Directions for this task:
Locate the string "high" in the records below. Copy every line where it occurs.

Segment Start: Exercise input

(** * The Eisenhower todo-matrix store and its display identifiers

    A shallow embedding of the store half of [src/lib/todo-tui.js]
    (the functions from [getQuadrantKey] to [resolveUserFriendlyId]) and
    the properties of it that the specification states.

    Conventions of the embedding:
    - JavaScript strings are [string]s holding ASCII text; the helpers of
      module [JS] give [toUpperCase], [trim], [parseInt] and the regular
      expression of [isUserFriendlyId] their meaning on such text.
    - A matrix is the typed document of the [TodoMatrix] typedef: four
      arrays of [TodoItem] records, the statistics and a timestamp.
    - The file system, the console and the wall clock are threaded
      explicitly through a small state-and-exception monad [M]. *)

From Stdlib Require Import ZArith String Ascii.
From stdpp Require Import base option list strings pretty.

Open Scope string_scope.
Open Scope list_scope.
Open Scope nat_scope.

(** ** JavaScript string primitives *)

Module JS.

(** Decimal digits, [0-9], also the class [\d] of a regular expression. *)
Definition is_digit (c : ascii) : bool :=
  let n := N_of_ascii c in ((48 <=? n) && (n <=? 57))%N.

Definition digit_value (c : ascii) : N := (N_of_ascii c - 48)%N.

(** White space and line terminators that [trim] and [parseInt] skip:
    TAB, LF, VT, FF, CR and SPACE. *)
Definition is_white (c : ascii) : bool :=
  let n := N_of_ascii c in (((9 <=? n) && (n <=? 13)) || (n =? 32))%N.

Fixpoint skip_white (s : string) : string :=
  match s with
  | String c r => if is_white c then skip_white r else s
  | EmptyString => EmptyString
  end.

(** [s.trim()] *)
Definition trim (s : string) : string :=
  String.rev (skip_white (String.rev (skip_white s))).

Definition upper_ascii (c : ascii) : ascii :=
  let n := N_of_ascii c in
  if ((97 <=? n) && (n <=? 122))%N then ascii_of_N (n - 32) else c.

(** [s.toUpperCase()] *)
Fixpoint toUpperCase (s : string) : string :=
  match s with
  | String c r => String (upper_ascii c) (toUpperCase r)
  | EmptyString => EmptyString
  end.

(** [s.charAt(0)]: the first character as a string, or the empty string. *)
Definition charAt0 (s : string) : string :=
  match s with
  | String c _ => String c EmptyString
  | EmptyString => EmptyString
  end.

(** [s.substring(1)] *)
Definition substring1 (s : string) : string :=
  match s with
  | String _ r => r
  | EmptyString => EmptyString
  end.

(** [s.substring(0, 8)] *)
Definition substring_0_8 (s : string) : string := String.substring 0 8 s.

(** The value of the longest prefix of decimal digits, read left to right. *)
Fixpoint digits_acc (s : string) (acc : N) : N :=
  match s with
  | String c r =>
      if is_digit c then digits_acc r (acc * 10 + digit_value c)%N else acc
  | EmptyString => acc
  end.

Definition starts_with_digit (s : string) : bool :=
  match s with
  | String c _ => is_digit c
  | EmptyString => false
  end.

(** [parseInt(s, 10)].  [None] is [NaN].  Leading white space is skipped,
    one sign is accepted, then the longest run of digits is read and
    whatever follows is ignored.  The result is kept exact: the store only
    compares it with array lengths and uses it as an array index. *)
Definition parseInt (s : string) : option Z :=
  let s1 := skip_white s in
  let '(sign, s2) :=
    match s1 with
    | String "-"%char r => ((-1)%Z, r)
    | String "+"%char r => (1%Z, r)
    | _ => (1%Z, s1)
    end in
  if starts_with_digit s2
  then Some (sign * Z.of_N (digits_acc s2 0))%Z
  else None.

Fixpoint all_digits (s : string) : bool :=
  match s with
  | String c r => is_digit c && all_digits r
  | EmptyString => true
  end.

(** The class [[A-D]] under the flag [i]. *)
Definition is_A_to_D (c : ascii) : bool :=
  let n := N_of_ascii (upper_ascii c) in ((65 <=? n) && (n <=? 68))%N.

(** The template literal [`${n}`] of a non-negative integer. *)
Definition number_to_string (n : nat) : string := pretty n.

End JS.

(** ** Data model *)

(** A timestamp is the string that [new Date().toISOString()] returns;
    such strings are ordered as text. *)
Definition Timestamp := string.

Definition ts_le (a b : Timestamp) : Prop := String.leb a b = true.

Record TodoItem := mkTodo {
  id : string;
  title : string;
  description : string;
  priority : string;        (* 'high' | 'low' *)
  urgency : string;         (* 'urgent' | 'not-urgent' *)
  completed : bool;
  createdAt : Timestamp;
  completedAt : option Timestamp;   (* [None] is [null] *)
  tags : list string;
  links : list string;
  metadata : list (string * string)
}.

Record Stats := mkStats {
  stats_total : nat;
  stats_completed : nat;
  stats_active : nat
}.

Record TodoMatrix := mkMatrix {
  important_urgent : list TodoItem;
  important_not_urgent : list TodoItem;
  not_important_urgent : list TodoItem;
  not_important_not_urgent : list TodoItem;
  stats : Stats;
  lastUpdated : Timestamp
}.

(** The four property names under which a matrix holds its arrays. *)
Inductive QuadrantKey :=
  | key_important_urgent
  | key_important_not_urgent
  | key_not_important_urgent
  | key_not_important_not_urgent.

#[global] Instance QuadrantKey_eq_dec : EqDecision QuadrantKey.
Proof. solve_decision. Defined.

#[global] Instance TodoItem_eq_dec : EqDecision TodoItem.
Proof. solve_decision. Defined.

(** [matrix[quadrant]] *)
Definition getQ (matrix : TodoMatrix) (quadrant : QuadrantKey) : list TodoItem :=
  match quadrant with
  | key_important_urgent => important_urgent matrix
  | key_important_not_urgent => important_not_urgent matrix
  | key_not_important_urgent => not_important_urgent matrix
  | key_not_important_not_urgent => not_important_not_urgent matrix
  end.

(** [matrix[quadrant] = l], also the effect of mutating that array in place. *)
Definition setQ (matrix : TodoMatrix) (quadrant : QuadrantKey)
    (l : list TodoItem) : TodoMatrix :=
  match quadrant with
  | key_important_urgent =>
      mkMatrix l (important_not_urgent matrix) (not_important_urgent matrix)
        (not_important_not_urgent matrix) (stats matrix) (lastUpdated matrix)
  | key_important_not_urgent =>
      mkMatrix (important_urgent matrix) l (not_important_urgent matrix)
        (not_important_not_urgent matrix) (stats matrix) (lastUpdated matrix)
  | key_not_important_urgent =>
      mkMatrix (important_urgent matrix) (important_not_urgent matrix) l
        (not_important_not_urgent matrix) (stats matrix) (lastUpdated matrix)
  | key_not_important_not_urgent =>
      mkMatrix (important_urgent matrix) (important_not_urgent matrix)
        (not_important_urgent matrix) l (stats matrix) (lastUpdated matrix)
  end.

(** The spread of the four arrays, in quadrant order. *)
Definition allTodos (matrix : TodoMatrix) : list TodoItem :=
  important_urgent matrix ++ important_not_urgent matrix ++
  not_important_urgent matrix ++ not_important_not_urgent matrix.

(** ** Quadrants *)

Definition getQuadrantKey (todo : TodoItem) : QuadrantKey :=
  let isImportant := String.eqb (priority todo) "high" in
  let isUrgent := String.eqb (urgency todo) "urgent" in
  if isImportant && isUrgent then key_important_urgent
  else if isImportant && negb isUrgent then key_important_not_urgent
  else if negb isImportant && isUrgent then key_not_important_urgent
  else key_not_important_not_urgent.

Definition QUADRANT_PREFIX_MAP (quadrant : QuadrantKey) : string :=
  match quadrant with
  | key_important_urgent => "A"
  | key_important_not_urgent => "B"
  | key_not_important_urgent => "C"
  | key_not_important_not_urgent => "D"
  end.

(** Looked up with a string of at most one character; [None] is
    [undefined]. *)
Definition QUADRANT_KEY_MAP (prefix : string) : option QuadrantKey :=
  if String.eqb prefix "A" then Some key_important_urgent
  else if String.eqb prefix "B" then Some key_important_not_urgent
  else if String.eqb prefix "C" then Some key_not_important_urgent
  else if String.eqb prefix "D" then Some key_not_important_not_urgent
  else None.

(** ** Creating an item *)

(** The [options] argument of [createTodo]: every property may be absent. *)
Record TodoOptions := mkOptions {
  opt_id : option string;
  opt_description : option string;
  opt_priority : option string;
  opt_urgency : option string;
  opt_completed : option bool;
  opt_createdAt : option Timestamp;
  opt_completedAt : option Timestamp;
  opt_tags : option (list string);
  opt_links : option (list string);
  opt_metadata : option (list (string * string))
}.

Definition no_options : TodoOptions :=
  mkOptions None None None None None None None None None None.

(** [x || d] on a string: absent and empty are both falsy. *)
Definition or_string (x : option string) (d : string) : string :=
  match x with
  | Some s => if String.eqb s "" then d else s
  | None => d
  end.

(** [x || null] on a string *)
Definition or_null (x : option string) : option string :=
  match x with
  | Some s => if String.eqb s "" then None else Some s
  | None => None
  end.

Segment End: Exercise input

Task answer:
  priority : string;        (* 'high' | 'low' *)
  let isImportant := String.eqb (priority todo) "high" in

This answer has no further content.